Home > Blog > Blog > L’histoire de trois semaines d’aventure autour du trek des Annapurnas…

L’histoire de trois semaines d’aventure autour du trek des Annapurnas…

Bonjour amis passionnés de nature et de montagne !

L’envie de vous faire partager mon aventure du tour des Annapurnas l’an dernier du 11mars au 1er avril 2012, soit trois semaines inoubliables autour de paysages spectaculaires et une expérience unique….Me revoici au Népal depuis plus d’un mois, et cette fois-ci je vis ici, enfin!!!

Voici donc pour vous le récit de cette formidable expédition au coeur des Himalayas dans ce fabuleux pays du sourire qu’est le Népal… Entre nous, celui-ci est mon préféré et il semble que cela a été le cas pour nombreux de mes amis et lecteurs assidus de mes écrits au Népal entre Novembre 2011 et Mai 2012…Désormais, je le montre au monde entier sur ce fantastique site qu’est Live Free Die Travelling!

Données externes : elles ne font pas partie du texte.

(** *** Actions *)
Definition GET_RESULT_TIMEOUT : StdDuration := {| as_secs := 60; subsec_nanos := 0 |}.
Definition sub_name (action_fqn : str) (sub : string) : M Name :=
  lift_name (action_sub_name action_fqn (lit sub)).

Definition create_action_client (node : Node) (action : Name) (action_type : ActionTypeName) :
    M ActionClient :=
  let fqn := resolve_fqn action (zn_node_name node) in
  name ← sub_name fqn "send_goal";
  send_goal ← create_client node name (dds_action_service action_type (lit "_SendGoal"));
  name ← sub_name fqn "get_result";
  get_result ← create_client_inner node name (dds_action_service action_type (lit "_GetResult"))
                 (Some GET_RESULT_TIMEOUT);
  name ← sub_name fqn "feedback";
  let feedback_topic :=
    create_topic node name (dds_action_topic action_type (lit "_FeedbackMessage")) default_qos in
  feedback ← create_subscription node feedback_topic None;
  name ← sub_name fqn "cancel_goal";
  cancel_goal ← create_client node name (ServiceTypeName_new (lit "action_msgs") (lit "CancelGoal"));
  name ← sub_name fqn "status";
  let status_topic := create_topic node name
    (MessageTypeName_new (lit "action_msgs") (lit "GoalStatusArray")) default_qos in
  status ← create_subscription node status_topic None;
  mret (ActionClient_new send_goal get_result feedback cancel_goal status).

Definition create_action_server (node : Node) (action : Name) (action_type : ActionTypeName) :
    M ActionServer :=
  let fqn := resolve_fqn action (zn_node_name node) in
  name ← sub_name fqn "send_goal";
  send_goal ← create_server node name (dds_action_service action_type (lit "_SendGoal"));
  name ← sub_name fqn "get_result";
  get_result ← create_server node name (dds_action_service action_type (lit "_GetResult"));
  name ← sub_name fqn "feedback";
  let feedback_topic :=
    create_topic node name (dds_action_topic action_type (lit "_FeedbackMessage")) default_qos in
  feedback ← create_publisher node feedback_topic None;
  name ← sub_name fqn "cancel_goal";
  cancel_goal ← create_server node name (ServiceTypeName_new (lit "action_msgs") (lit "CancelGoal"));
  name ← sub_name fqn "status";
  let status_topic := create_topic node name
    (MessageTypeName_new (lit "action_msgs") (lit "GoalStatusArray")) default_qos in
  status ← create_publisher node status_topic None;
  mret (ActionServer_new send_goal get_result feedback cancel_goal status).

Merci Paul, Ian et Gary Thomson…

1er Avril 2012….

Namaste!

Oui oui je suis bien en vie, de retour hier, jour pour jour de trois semaines de trek autour des Annapurnas, et quel trek ! Wahouuu ! Je vais essayer de vous télétransporter cette fois au cour d’une aventure grandiose, mais pour vous il n’y aura que l’effort de lire. Pas de collines sans fin, pas de montées éprouvantes, ni transpiration, ni fatigue! Attention je ne veux pas dire par la que j’ai souffert, bien au contraire, j’ai pris un plaisir fou à sillonner les chemins le long des terrasses vertes, à traverser les forêts de pins ou de rhododendrons en fleurs, le long des rivières agitées telles que la Marsyangdi Nadi sur la première partie du trek, la Kali Gangaki dans un second temps et pour finir la Modi Khola.le tout parmi les sommets les plus hauts du monde. Mais d’abord pour vous situer et vous permettre de mieux comprendre les plus de 210km de trekking, j’ai décidé de vous rajouter une carte ci-dessous afin de pouvoir comprendre plus précisément l’évolution de mon périple.

La carte du tour des Annapurnas...Depart de Besi Sahar arrivee Nayapul...
La carte du tour des Annapurnas…Depart de Besi Sahar arrivee Nayapul…

Le dimanche 11 mars dernier, je quitte Pokhara avec mes deux partenaires de trek, Florian, Marseillais, et José, Madrilène. Plus de cinq heures agitées en bus local qui nous conduit au début de l’aventure : Besi Sahar, 760 mètres d’altitude.Nous empruntons les premiers ponts à l’Indiana Jones, que nous allons rencontrer tout le long de l’aventure, possédant tous des drapeaux colorés de prières, flottant dans l’air…Nous traversons Bhulbule pour nous établir sur Nadi ou nous passons notre première nuit le long de la rivière agitée.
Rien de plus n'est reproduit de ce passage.